The example is accompanied with full source code and project, which will become an invaluable resource later on. For now, simply running the executable and pressing the START button when the application launches will give you your first taste of a raw RGB color stream as shown in Figure 1.


Figure 1.A typical RGB color stream.

Now that you have waved to yourself, press the STOP button, click the Depth menu, and select 640x480x60. Press the START button again.


Figure 2.The filtered depth stream from the Intel® RealSense™ 3D camera.

As you can see in Figure 2, the image is quite different from the RGB color stream. What you are in fact seeing is a greyscale image that represents the distance of each pixel from the camera. White areas are closer and darker areas further away, with black registering as zero confidence or background distance.

By playing around in front of the camera, you will begin to appreciate how the camera could make some very quick decisions about what the user is doing. For example, it’s clear how the hands can be picked out of the scene, thanks to the thick black outline to separate it from the body and head further back in the scene.


Figure 3.Night Vision Anyone? Intel® RealSense™ 3D Camera sending a raw IR stream.

The final stream type may not be familiar to former Intel Perceptual Computing SDK developers, but in Figure 3 you can see that the IR menu offers the option of infrared camera stream. This stream is about as raw as you can get and offers stream read speeds significantly higher than typical monitor refresh rates.

You have the ability to initialize any and all of these streams to read simultaneously as your application requires, and for each stream you can choose the resolution and refresh rate needed. It is important to note that the final frame rate of incoming streams will be dependent on available bandwidth speed. For example if you tried to initialize an RGB stream at 60 fps, depth at 120 fps, and IR at 120 fps and stream them all in as a single synchronization, you would only get a refresh at the lowest of the refresh rates (60 fps), and then only as fast as the system can keep up.

The raw streams sample is great to get started, but does not allow you to combine streams and should only be used to get familiar with the types, resolutions, and refresh rates available for your camera.

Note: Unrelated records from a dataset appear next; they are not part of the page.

Definition ensureConfigScriptConfigMap (server : PaperMCServer) (matchedPlugins : list Plugin) : prog (PaperMCServer * result unit) :=
  match buildConfigInjection server matchedPlugins with
  | None =>
      let server := updStatus (fun st => st <| stConditions :=
                      RemoveStatusCondition (stConditions st) conditionTypeConfigInjectionReady |>) server in
      d <- deleteOrphanedConfigScriptConfigMap server ;;
      Ret (server, d)
  | Some (_, _, scriptCM) =>
      server <- validateReferencedConfigMaps server matchedPlugins ;;
      match SetControllerReference (srvMeta server) (cmMeta scriptCM) with
      | Err e => Ret (server, Err (ErrWrap e "failed to set owner reference on config script configmap"))
      | Ok m =>
          p <- putScriptConfigMap (scriptCM <| cmMeta := m |>) ;;
          Ret (server, p)
      end
  end.

(** ** StatefulSet *)

(** The image of the first container; the API server refuses a StatefulSet without one. *)
Definition firstImage (sts : StatefulSet) : string :=
  match ptContainers (stsTemplate sts) with c :: _ => ctImage c | [] => "" end.

(** The three comparisons of the pod templates. *)
Definition templateChanged (existing desired : StatefulSet) : bool :=
  negb (bool_decide (ptInitContainers (stsTemplate existing) = ptInitContainers (stsTemplate desired))) ||
  volumesChanged (ptVolumes (stsTemplate existing)) (ptVolumes (stsTemplate desired)) ||
  negb (firstImage existing =? firstImage desired)%string.
Lemma serverToData_shown server tr d : runs (ServerService.serverToData server) tr d -> shownAs server d.
Proof.
  unfold ServerService.serverToData. cbv zeta. intros (tr1 & s & tr2 & -> & Hs & -> & ->)%runs_bind.
  pose proof (DetermineStatus_cases server) as Hd.
  assert (Hshown : (s = StatusRunning \/ s = StatusUpdating \/ s = StatusUnknown) /\
    (ServerService.DetermineStatus server <> StatusUnknown -> s = ServerService.DetermineStatus server)).
  { destruct (String.eqb_spec (ServerService.DetermineStatus server) StatusUnknown) as [He|He].
    - split; [|done]. unfold ServerService.CheckStatefulSetStatus, ask, call in Hs. cbn [bind runs] in Hs.
      destruct Hs as (y & t & -> & -> & ->). destruct y as [sts|e]; [|auto].
      destruct (_ && _); [auto|]. destruct (negb _); auto.
    - destruct Hs as [_ ->]. split; [|done]. done. }
  destruct Hshown as [H1 H2]. by constructor.
Qed.

Definition inNamespace (namespace : string) (server : PaperMCServer) : bool :=
  (namespace =? "")%string || (srvNamespace server =? namespace)%string.

Lemma listLoop_shown namespace items tr l :
  runs (ServerService.listLoop namespace items) tr l -> Forall2 shownAs (List.filter (inNamespace namespace) items) l.
Proof.
  revert tr l. induction items as [|server items IH]; intros tr l; cbn [ServerService.listLoop List.filter].
  - intros [_ ->]. constructor.
  - replace (negb (namespace =? "")%string && negb (srvNamespace server =? namespace)%string)
      with (negb (inNamespace namespace server)) by (unfold inNamespace; by rewrite negb_orb).
    destruct (inNamespace namespace server); cbn [negb]; [|by apply IH].
    intros (t1 & d & t2 & -> & Hd & (t3 & rest & t4 & -> & Hl & -> & ->)%runs_bind)%runs_bind.
    constructor; [by eapply serverToData_shown | by eapply IH].
Qed.

Lemma ListServers_shown namespace tr l :
  runs (ServerService.ListServers namespace) tr (Ok l) ->
  exists items tr', tr = Ev (E := K8s) (RListServers "") (Ok items) :: tr' /\
    Forall2 shownAs (List.filter (inNamespace namespace) items) l.
Proof.
  unfold ServerService.ListServers, ask, call. cbn [bind runs]. intros (got & tr' & -> & H).
  destruct got as [items|e]; [|by destruct H as [_ [=]]].
  apply runs_bind in H as (t1 & l' & t2 & -> & Hl & -> & [= ->]). eexists _, _. split; [done|]. by eapply listLoop_shown.
Qed.

Lemma fullData_shown server tr d : runs (ServerService.fullData server) tr d -> shownAs server d.
Proof.
  unfold ServerService.fullData.
  intros (t1 & d' & t2 & -> & Hd%serverToData_shown & (t3 & pl & t4 & -> & _ & -> & ->)%runs_bind)%runs_bind.
  destruct Hd. by constructor.
Qed.

Lemma GetServer_shown namespace name tr d :
  runs (ServerService.GetServer namespace name) tr (Ok d) ->
  exists server tr', tr = Ev (E := K8s) (RGetServer (namespace, name)) (Ok server) :: tr' /\ shownAs server d.
Proof.
  unfold ServerService.GetServer, ask, call. cbn [bind runs]. intros (got & tr' & -> & H).
  destruct got as [server|e]; [|by destruct H as [_ [=]]].
  apply runs_bind in H as (t1 & l' & t2 & -> & Hl & -> & [= ->]). eexists _, _. split; [done|]. by eapply fullData_shown.
Qed.

(** A server whose StatefulSet is reported as not ready, by the condition that the
    reconciler writes, is shown as running as soon as it has a version. *)
Lemma DetermineStatus_notReady server :
  (forall c, c ∈ stConditions (srvStatus server) -> cdType c = ConditionStatefulSetReady ->
     cdStatus c = ConditionFalse /\ cdReason c = "StatefulSetNotReady") ->
  stCurrentVersion (srvStatus server) <> "" -> ServerService.DetermineStatus server = StatusRunning.
Proof.
  intros Hc Hv. unfold ServerService.DetermineStatus.
  assert (ServerService.statusOf (stConditions (srvStatus server)) = None) as ->.
  { induction (stConditions (srvStatus server)) as [|c conds IH]; [done|]. cbn [ServerService.statusOf].
    destruct (String.eqb_spec (cdType c) ConditionStatefulSetReady) as [Ht|Ht]; [|apply IH; set_solver].
    destruct (Hc c) as [Hs Hr]; [set_solver | done |]. rewrite Hs, Hr. apply IH. set_solver. }
  by rewrite (proj2 (String.eqb_neq _ _) Hv).
Qed.

(** ** Plugins, ConfigMaps and namespaces: properties *)

(** The namespaces offered are, each once, [default] and those of the plugins and servers. *)
Theorem ListNamespaces_exact {MR : MapRange} {ML : MapRangeLaws} tr l :
  runs NamespaceService.ListNamespaces tr (Ok l) ->
  exists plugins servers, tr = [Ev (E := K8s) (RListPlugins "") (Ok plugins); Ev (E := K8s) (RListServers "") (Ok servers)] /\
    NoDup l /\
    forall ns, ns ∈ l <-> ns = "default" \/ ns ∈ map plgNamespace plugins \/ ns ∈ map srvNamespace servers.
Proof.
  unfold NamespaceService.ListNamespaces, ask, call. cbn [bind runs]. intros (got & tr' & -> & H).
  destruct got as [plugins|e]; [|by destruct H as [_ [=]]]. cbn [bind runs] in H. destruct H as (y & t & -> & -> & Hr).
  destruct y as [servers|e]; [|done]. injection Hr as ->. exists plugins, servers. split; [done|].
  split; [apply NoDup_rangeKeys|]. intros ns.
  pose proof (is_Some_None (A := bool)). rewrite elem_of_rangeKeys, lookup_insert_is_Some, !namespaceSet_spec, lookup_empty.
  destruct (decide ("default" = ns)); naive_solver.
Qed.
(* ===== verification/Targets.v ===== *)
(** * Which object an operation of the service layer writes

    An operation that changes something names one object; the lemmas here say that
    nothing else is written, if the API server answers a read with the object that was
    asked for.  The REST API and the web interface use them. *)

From S2P Require Import Prelude GoBase Decimals Strings GoLib Durations Api Objects Effects K8s Service.

Open Scope Z_scope.

(** A kind of object and its key. *)
Inductive object := OServer (k : key) | OPlugin (k : key) | OConfigMap (k : key).

(** The object that an event writes. *)
Definition written (e : event) : option object :=
  match reqOf e with
  | RDeleteServer k => Some (OServer k)
  | RCreateServer s | RUpdateServer s => Some (OServer (srvKey s))
  | RDeletePlugin k => Some (OPlugin k)
  | RCreatePlugin p | RUpdatePlugin p => Some (OPlugin (plgKey p))
  | RCreateConfigMap c => Some (OConfigMap (Namespace (cmMeta c), Name (cmMeta c)))
  | _ => None
  end.

(** The API server answers a read with the object that was asked for. *)
Definition readsHonestly (e : event) : Prop :=
  match e with
  | existT (RGetServer k) (Ok s) => srvKey s = k
  | existT (RGetPlugin k) (Ok p) => plgKey p = k
  | _ => True
  end.

(** A program writes to no object but [o]. *)
Definition writesTo {A} (o : option object) (p : prog A) : Prop :=
  forall tr x, runs p tr x -> Forall readsHonestly tr -> Forall (fun e => wrote e = true -> written e = o) tr.

Lemma honest_server k s : readsHonestly (Ev (E := K8s) (RGetServer k) (Ok s)) -> srvKey s = k.
Proof. done. Qed.

Lemma honest_plugin k p : readsHonestly (Ev (E := K8s) (RGetPlugin k) (Ok p)) -> plgKey p = k.
Proof. done. Qed.

(** Straight-line code. *)
Ltac writes_to :=
  intros tr x H Hh; unfold ask, call in H; cbn [bind] in H; run_steps;
  repeat match goal with
  | H : Forall readsHonestly (_ :: _) |- _ => apply Forall_cons in H as [? H]
  end;
  repeat (apply Forall_cons_2; [|]); try apply Forall_nil_2;
  intros Hw; first [reflexivity | (cbn in Hw; discriminate Hw) |
    match goal with
    | H : readsHonestly (Ev _ (Ok _)) |- _ => first [apply honest_server in H | apply honest_plugin in H]; rewrite <- H; reflexivity
    end].

Lemma annotate_to annotation ns name : writesTo (Some (OServer (ns, name))) (ServerService.annotate annotation ns name).
Proof. unfold ServerService.annotate. writes_to. Qed.

Lemma triggerPlugin_to ns name : writesTo (Some (OPlugin (ns, name))) (PluginService.TriggerReconciliation ns name).
Proof. unfold PluginService.TriggerReconciliation. cbv zeta. writes_to. Qed.

Lemma createConfigMap_to ns name data : writesTo (Some (OConfigMap (ns, name))) (ConfigMapService.CreateConfigMap ns name data).
Proof. unfold ConfigMapService.CreateConfigMap. writes_to. Qed.

(** ** Operations on servers and plugins *)

Lemma newServer_key data server : ServerService.newServer data = Ok server -> srvKey server = (scdNamespace data, scdName data).
Proof. unfold ServerService.newServer. cbv zeta. destruct (negb _); [destruct (ParseDuration _)|]; intros [= <-]; done. Qed.

Lemma newPlugin_key data plugin : PluginService.newPlugin data = Ok plugin -> plgKey plugin = (pcrNamespace data, pcrName data).
Proof. unfold PluginService.newPlugin. cbv zeta. destruct (negb _); [destruct (ParseDuration _)|]; intros [= <-]; done. Qed.

Lemma patchServer_key data server sent : ServerService.patchServer data server = Ok sent -> srvKey sent = srvKey server.
Proof.
  pose proof (patchServer_spec data server) as Hp. destruct (parsedDelay _) as [delay|e]; [|congruence].
  destruct Hp as (sent' & Hs & Hu). rewrite Hs. intros [= ->]. unfold srvKey, srvNamespace, srvName. by rewrite (uf_meta _ _ _ _ Hu).
Qed.

Lemma patchPlugin_key data plugin sent : PluginService.patchPlugin data plugin = Ok sent -> plgKey sent = plgKey plugin.
Proof.
  unfold PluginService.patchPlugin. cbv zeta.
  destruct (pudUpdateDelay data); [destruct (ParseDuration _)|]; intros [= <-]; by destruct plugin as [[] ? ?].
Qed.

Lemma CreateServer_to data : writesTo (Some (OServer (scdNamespace data, scdName data))) (ServerService.CreateServer data).
Proof.
  unfold ServerService.CreateServer. destruct (ServerService.newServer data) as [server|e] eqn:Hn; [|by intros tr x [-> _]].
  rewrite <- (newServer_key _ _ Hn). writes_to.
Qed.

Lemma CreatePlugin_to data : writesTo (Some (OPlugin (pcrNamespace data, pcrName data))) (PluginService.CreatePlugin data).
Proof.
  unfold PluginService.CreatePlugin. destruct (PluginService.newPlugin data) as [plugin|e] eqn:Hn; [|by intros tr x [-> _]].
  rewrite <- (newPlugin_key _ _ Hn). writes_to.
Qed.

Lemma DeleteServer_to ns name : writesTo (Some (OServer (ns, name))) (ServerService.DeleteServer ns name).
Proof. unfold ServerService.DeleteServer. writes_to. Qed.

Lemma DeletePlugin_to ns name : writesTo (Some (OPlugin (ns, name))) (PluginService.DeletePlugin ns name).
Proof. unfold PluginService.DeletePlugin. writes_to. Qed.

(** A read, and what is computed from the answer is sent. *)
Lemma UpdateServer_to data : writesTo (Some (OServer (sudNamespace data, sudName data))) (ServerService.UpdateServer data).
Proof.
  intros tr x H Hh. unfold ServerService.UpdateServer, ask, call in H. cbn [bind] in H. destruct H as (y & t & -> & H).
  apply Forall_cons in Hh as [Hy Hh]. constructor; [done|].
  destruct y as [server|e]; [|by destruct H as [-> _]]. apply honest_server in Hy.
  destruct (ServerService.patchServer data server) as [sent|e] eqn:Hp; [|by destruct H as [-> _]].
  destruct H as (u & t' & -> & -> & _). constructor; [|done]. intros _. cbn. by rewrite (patchServer_key _ _ _ Hp), Hy.
Qed.

Lemma UpdatePlugin_to data : writesTo (Some (OPlugin (pudNamespace data, pudName data))) (PluginService.UpdatePlugin data).
Proof.
  intros tr x H Hh. unfold PluginService.UpdatePlugin, ask, call in H. cbn [bind] in H. destruct H as (y & t & -> & H).
  apply Forall_cons in Hh as [Hy Hh]. constructor; [done|].
  destruct y as [plugin|e]; [|by destruct H as [-> _]]. apply honest_plugin in Hy.
  destruct (PluginService.patchPlugin data plugin) as [sent|e] eqn:Hp; [|by destruct H as [-> _]].
  destruct H as (u & t' & -> & -> & _). constructor; [|done]. intros _. cbn. by rewrite (patchPlugin_key _ _ _ Hp), Hy.
Qed.

(** A run, up to its answer. *)
Ltac to_answer :=
  repeat match goal with
  | H : runs (bind _ _) _ _ |- _ => apply runs_bind in H as (? & ? & ? & -> & _ & H)
  | H : runs (Ret _) _ _ |- _ => destruct H as [-> ->]
  | H : runs (if ?b then _ else _) _ _ |- _ => destruct b
  | H : runs (match ?x with _ => _ end) _ _ |- _ => destruct x
  end.

(** ** Composition *)

(** Without writes there is no event that writes. *)
Lemma writes_none tr : writes tr = 0%nat -> Forall (fun e => wrote e = false) tr.
Proof.
  unfold writes. induction tr as [|e tr IH]; intros H; [constructor|]. cbn in H.
  destruct (wrote e) eqn:He; [done|]. constructor; auto.
Qed.

Lemma readsOnly_to {A} o (p : prog A) : readsOnly p -> writesTo o p.
Proof.
  intros Hp tr x H _. eapply Forall_impl; [by eapply writes_none, Hp|]. cbn. congruence.
Qed.

Lemma writesTo_bind {A B} o (p : prog A) (f : A -> prog B) :
  writesTo o p -> (forall a, writesTo o (f a)) -> writesTo o (bind p f).
Proof.
  intros Hp Hf tr b (t1 & a & t2 & -> & H1 & H2)%runs_bind [Ht1 Ht2]%Forall_app.
  apply Forall_app. split; [by eapply Hp | by eapply Hf].
Qed.

Lemma writesTo_ret {A} o (a : A) : writesTo o (Ret a).
Proof. by intros tr x [-> _]. Qed.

Bear in mind that the Intel RealSense SDK is designed to handle multiple types of 3D camera, so the resolutions you see in the sample may not be available on future cameras, making is vital that you do not hard code your stream resolutions for release applications.

4. Creating Streams and Accessing the Data

You can view the full source code to the raw streams sample by opening the following project in Visual Studio*:

\Intel\RSSDK\sample\raw_streams\raw_streams_vs20XX.sln

As the sample had to provide an easy to use UI and a full gamut of options, the source code is not very readable. It is often useful to strip away this ancillary code to get to key lines of code you will need to create, process, and then delete a stream from the camera. The code that follows is a stripped-down version of what is in the above project, but retains all the necessary features, even for the simplest Intel RealSense applications.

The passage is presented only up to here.